Segment Start: PROVIDED DATA

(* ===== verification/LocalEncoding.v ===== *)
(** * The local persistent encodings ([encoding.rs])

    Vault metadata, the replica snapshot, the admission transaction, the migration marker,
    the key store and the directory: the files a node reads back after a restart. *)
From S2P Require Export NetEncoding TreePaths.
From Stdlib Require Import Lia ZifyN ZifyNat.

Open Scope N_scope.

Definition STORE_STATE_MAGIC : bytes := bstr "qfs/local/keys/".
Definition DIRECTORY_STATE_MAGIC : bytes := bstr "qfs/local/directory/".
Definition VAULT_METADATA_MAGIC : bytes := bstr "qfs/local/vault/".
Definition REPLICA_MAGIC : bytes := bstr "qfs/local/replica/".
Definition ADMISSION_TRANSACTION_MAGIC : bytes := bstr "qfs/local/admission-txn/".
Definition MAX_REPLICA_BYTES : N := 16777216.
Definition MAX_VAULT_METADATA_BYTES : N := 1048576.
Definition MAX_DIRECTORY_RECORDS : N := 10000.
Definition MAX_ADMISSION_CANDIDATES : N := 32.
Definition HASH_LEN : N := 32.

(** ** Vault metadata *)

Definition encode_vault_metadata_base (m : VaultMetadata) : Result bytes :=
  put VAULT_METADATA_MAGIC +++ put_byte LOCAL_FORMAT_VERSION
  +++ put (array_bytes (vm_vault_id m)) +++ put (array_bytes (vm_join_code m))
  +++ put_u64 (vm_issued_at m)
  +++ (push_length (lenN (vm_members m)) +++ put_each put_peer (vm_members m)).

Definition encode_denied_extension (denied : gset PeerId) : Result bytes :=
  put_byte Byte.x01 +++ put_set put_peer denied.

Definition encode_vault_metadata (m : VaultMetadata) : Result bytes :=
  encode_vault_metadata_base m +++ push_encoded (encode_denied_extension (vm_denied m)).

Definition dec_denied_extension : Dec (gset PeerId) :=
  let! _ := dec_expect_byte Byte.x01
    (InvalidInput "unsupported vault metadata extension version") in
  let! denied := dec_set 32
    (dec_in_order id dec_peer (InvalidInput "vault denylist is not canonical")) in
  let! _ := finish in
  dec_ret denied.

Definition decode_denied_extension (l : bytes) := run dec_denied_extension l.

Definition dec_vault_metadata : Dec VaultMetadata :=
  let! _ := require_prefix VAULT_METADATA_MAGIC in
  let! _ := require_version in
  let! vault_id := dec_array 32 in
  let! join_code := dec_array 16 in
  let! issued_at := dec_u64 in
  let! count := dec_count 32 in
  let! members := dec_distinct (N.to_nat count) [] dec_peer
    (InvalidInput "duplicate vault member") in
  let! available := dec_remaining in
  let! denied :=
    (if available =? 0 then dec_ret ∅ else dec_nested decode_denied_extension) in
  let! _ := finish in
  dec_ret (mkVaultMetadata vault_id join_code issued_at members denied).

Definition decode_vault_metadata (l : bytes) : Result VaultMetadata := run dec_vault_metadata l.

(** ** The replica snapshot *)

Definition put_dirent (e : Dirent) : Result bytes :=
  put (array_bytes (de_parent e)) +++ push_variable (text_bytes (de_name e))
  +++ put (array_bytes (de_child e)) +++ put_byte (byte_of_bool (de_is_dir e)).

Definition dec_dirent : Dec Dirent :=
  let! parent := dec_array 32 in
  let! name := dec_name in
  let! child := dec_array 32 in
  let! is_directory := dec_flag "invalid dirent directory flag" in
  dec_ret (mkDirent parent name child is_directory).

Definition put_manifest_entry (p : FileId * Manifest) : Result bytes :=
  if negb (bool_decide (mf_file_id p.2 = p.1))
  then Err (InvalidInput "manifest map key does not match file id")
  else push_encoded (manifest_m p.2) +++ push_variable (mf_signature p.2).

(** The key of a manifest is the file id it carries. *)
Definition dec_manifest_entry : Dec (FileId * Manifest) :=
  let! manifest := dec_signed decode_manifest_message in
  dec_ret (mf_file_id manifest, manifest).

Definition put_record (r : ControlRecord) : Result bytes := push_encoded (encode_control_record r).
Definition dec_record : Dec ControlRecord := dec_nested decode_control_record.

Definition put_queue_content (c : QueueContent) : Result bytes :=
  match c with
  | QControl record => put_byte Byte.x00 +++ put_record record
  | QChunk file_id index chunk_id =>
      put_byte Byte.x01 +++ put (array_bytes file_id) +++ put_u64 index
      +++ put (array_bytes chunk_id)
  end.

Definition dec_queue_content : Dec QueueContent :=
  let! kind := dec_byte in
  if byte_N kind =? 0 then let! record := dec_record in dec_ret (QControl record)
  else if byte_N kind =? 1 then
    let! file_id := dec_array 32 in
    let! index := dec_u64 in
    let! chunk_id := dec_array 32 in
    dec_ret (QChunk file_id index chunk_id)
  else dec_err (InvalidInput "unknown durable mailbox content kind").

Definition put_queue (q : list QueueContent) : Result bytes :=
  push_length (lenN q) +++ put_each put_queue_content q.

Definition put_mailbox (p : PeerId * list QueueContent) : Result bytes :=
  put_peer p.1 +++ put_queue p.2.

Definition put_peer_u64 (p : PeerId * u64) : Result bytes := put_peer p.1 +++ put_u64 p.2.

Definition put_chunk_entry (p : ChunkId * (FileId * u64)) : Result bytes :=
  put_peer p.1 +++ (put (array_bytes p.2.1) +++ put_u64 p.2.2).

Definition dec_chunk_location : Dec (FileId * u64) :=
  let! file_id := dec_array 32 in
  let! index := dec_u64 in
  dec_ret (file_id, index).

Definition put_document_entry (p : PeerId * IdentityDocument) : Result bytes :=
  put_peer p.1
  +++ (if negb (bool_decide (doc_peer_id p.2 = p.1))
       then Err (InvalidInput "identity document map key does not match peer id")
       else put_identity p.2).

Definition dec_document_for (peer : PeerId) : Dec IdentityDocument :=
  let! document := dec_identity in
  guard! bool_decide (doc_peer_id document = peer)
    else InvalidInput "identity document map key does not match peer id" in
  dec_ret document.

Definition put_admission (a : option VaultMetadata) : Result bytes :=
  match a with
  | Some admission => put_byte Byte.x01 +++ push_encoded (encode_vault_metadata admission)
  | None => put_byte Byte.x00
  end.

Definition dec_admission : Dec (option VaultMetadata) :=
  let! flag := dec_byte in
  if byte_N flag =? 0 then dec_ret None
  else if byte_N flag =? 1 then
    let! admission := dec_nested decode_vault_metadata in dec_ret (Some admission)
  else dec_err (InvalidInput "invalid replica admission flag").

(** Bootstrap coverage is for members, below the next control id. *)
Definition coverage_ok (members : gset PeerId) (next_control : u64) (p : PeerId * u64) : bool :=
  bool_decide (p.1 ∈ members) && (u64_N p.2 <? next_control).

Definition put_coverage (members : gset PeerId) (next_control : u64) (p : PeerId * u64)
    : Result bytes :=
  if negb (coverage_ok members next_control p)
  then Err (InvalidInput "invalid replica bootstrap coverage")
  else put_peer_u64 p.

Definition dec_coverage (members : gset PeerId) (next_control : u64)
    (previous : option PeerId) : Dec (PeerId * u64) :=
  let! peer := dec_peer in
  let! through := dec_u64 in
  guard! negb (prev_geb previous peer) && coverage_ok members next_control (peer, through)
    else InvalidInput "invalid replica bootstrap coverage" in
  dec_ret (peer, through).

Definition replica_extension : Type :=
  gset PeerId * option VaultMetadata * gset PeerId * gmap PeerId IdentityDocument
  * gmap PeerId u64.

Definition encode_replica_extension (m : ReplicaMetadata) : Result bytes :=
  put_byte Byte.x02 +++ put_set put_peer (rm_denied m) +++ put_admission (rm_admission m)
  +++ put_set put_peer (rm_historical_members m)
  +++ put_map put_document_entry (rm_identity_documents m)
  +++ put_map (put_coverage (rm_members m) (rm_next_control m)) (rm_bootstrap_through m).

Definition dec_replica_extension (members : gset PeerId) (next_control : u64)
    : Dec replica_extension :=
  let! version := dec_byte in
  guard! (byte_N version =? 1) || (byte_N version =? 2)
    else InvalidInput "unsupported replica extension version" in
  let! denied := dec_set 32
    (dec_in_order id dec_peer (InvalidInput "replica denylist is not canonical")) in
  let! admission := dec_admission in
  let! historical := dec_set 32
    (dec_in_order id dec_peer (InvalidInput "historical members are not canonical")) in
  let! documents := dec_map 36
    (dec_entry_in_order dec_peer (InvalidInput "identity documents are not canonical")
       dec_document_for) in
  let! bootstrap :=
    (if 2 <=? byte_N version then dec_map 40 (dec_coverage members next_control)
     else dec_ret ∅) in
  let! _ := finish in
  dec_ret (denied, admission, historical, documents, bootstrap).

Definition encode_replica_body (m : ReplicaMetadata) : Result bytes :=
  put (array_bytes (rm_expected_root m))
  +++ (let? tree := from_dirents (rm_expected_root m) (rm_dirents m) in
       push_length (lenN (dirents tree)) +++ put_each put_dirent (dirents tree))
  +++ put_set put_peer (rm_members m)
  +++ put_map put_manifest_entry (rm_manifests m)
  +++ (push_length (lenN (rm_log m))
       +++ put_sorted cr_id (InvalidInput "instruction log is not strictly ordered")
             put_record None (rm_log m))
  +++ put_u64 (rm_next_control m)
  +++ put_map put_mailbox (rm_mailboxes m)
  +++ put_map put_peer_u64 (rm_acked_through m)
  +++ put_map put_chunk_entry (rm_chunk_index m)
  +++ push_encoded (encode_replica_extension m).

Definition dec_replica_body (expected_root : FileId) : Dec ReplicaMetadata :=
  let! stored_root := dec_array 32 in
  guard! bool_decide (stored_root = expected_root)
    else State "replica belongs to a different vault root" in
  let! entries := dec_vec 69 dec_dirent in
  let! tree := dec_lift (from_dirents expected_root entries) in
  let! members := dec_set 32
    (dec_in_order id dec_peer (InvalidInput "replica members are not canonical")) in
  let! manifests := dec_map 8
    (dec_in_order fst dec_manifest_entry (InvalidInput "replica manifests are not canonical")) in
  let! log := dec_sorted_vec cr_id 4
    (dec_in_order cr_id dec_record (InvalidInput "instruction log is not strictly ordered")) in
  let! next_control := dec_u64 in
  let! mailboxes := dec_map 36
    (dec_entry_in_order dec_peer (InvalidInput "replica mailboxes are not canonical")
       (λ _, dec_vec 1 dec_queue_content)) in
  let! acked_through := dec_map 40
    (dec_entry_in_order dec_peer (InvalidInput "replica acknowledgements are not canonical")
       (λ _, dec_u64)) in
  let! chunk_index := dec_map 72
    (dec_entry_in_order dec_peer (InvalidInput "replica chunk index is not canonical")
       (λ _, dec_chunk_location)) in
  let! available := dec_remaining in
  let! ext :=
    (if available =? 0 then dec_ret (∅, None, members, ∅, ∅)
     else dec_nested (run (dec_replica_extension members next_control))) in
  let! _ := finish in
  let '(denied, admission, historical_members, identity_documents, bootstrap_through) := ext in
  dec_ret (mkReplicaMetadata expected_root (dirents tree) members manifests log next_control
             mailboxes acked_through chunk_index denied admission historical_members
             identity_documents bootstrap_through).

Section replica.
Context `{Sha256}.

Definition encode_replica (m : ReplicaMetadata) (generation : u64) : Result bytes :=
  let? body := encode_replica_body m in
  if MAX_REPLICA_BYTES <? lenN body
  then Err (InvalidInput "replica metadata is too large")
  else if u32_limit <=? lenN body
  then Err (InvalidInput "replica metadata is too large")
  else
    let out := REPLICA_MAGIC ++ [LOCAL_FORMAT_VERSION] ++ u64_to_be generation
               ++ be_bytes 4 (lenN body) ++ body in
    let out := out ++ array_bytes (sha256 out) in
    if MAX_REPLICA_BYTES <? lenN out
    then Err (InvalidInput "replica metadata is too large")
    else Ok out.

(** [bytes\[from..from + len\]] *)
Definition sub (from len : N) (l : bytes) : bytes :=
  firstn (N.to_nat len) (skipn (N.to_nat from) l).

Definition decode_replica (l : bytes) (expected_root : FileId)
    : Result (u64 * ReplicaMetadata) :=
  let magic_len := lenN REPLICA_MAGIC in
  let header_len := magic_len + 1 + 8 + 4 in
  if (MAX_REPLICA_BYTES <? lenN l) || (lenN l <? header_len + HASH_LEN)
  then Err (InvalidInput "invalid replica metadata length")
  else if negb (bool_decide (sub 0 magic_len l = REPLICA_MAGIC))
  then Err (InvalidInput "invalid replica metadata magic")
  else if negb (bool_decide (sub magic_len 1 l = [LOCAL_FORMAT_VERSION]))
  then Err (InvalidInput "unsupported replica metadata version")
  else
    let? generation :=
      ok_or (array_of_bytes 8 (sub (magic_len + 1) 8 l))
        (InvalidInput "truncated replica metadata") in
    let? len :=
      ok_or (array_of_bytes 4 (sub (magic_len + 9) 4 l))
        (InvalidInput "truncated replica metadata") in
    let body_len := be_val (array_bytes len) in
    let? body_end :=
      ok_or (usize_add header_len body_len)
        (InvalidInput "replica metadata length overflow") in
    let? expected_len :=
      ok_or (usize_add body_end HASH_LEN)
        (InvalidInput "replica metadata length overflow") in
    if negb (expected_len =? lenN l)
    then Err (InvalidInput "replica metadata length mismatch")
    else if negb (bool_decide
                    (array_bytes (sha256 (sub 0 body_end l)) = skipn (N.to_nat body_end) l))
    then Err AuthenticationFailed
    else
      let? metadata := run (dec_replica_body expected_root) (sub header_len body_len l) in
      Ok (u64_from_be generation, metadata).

Segment End: PROVIDED DATA

§ **TRY IT**
Copy out each line of the entries above that holds "guard".

§ **FINAL ANSWER**
  guard! bool_decide (doc_peer_id document = peer)
  guard! negb (prev_geb previous peer) && coverage_ok members next_control (peer, through)
  guard! (byte_N version =? 1) || (byte_N version =? 2)
  guard! bool_decide (stored_root = expected_root)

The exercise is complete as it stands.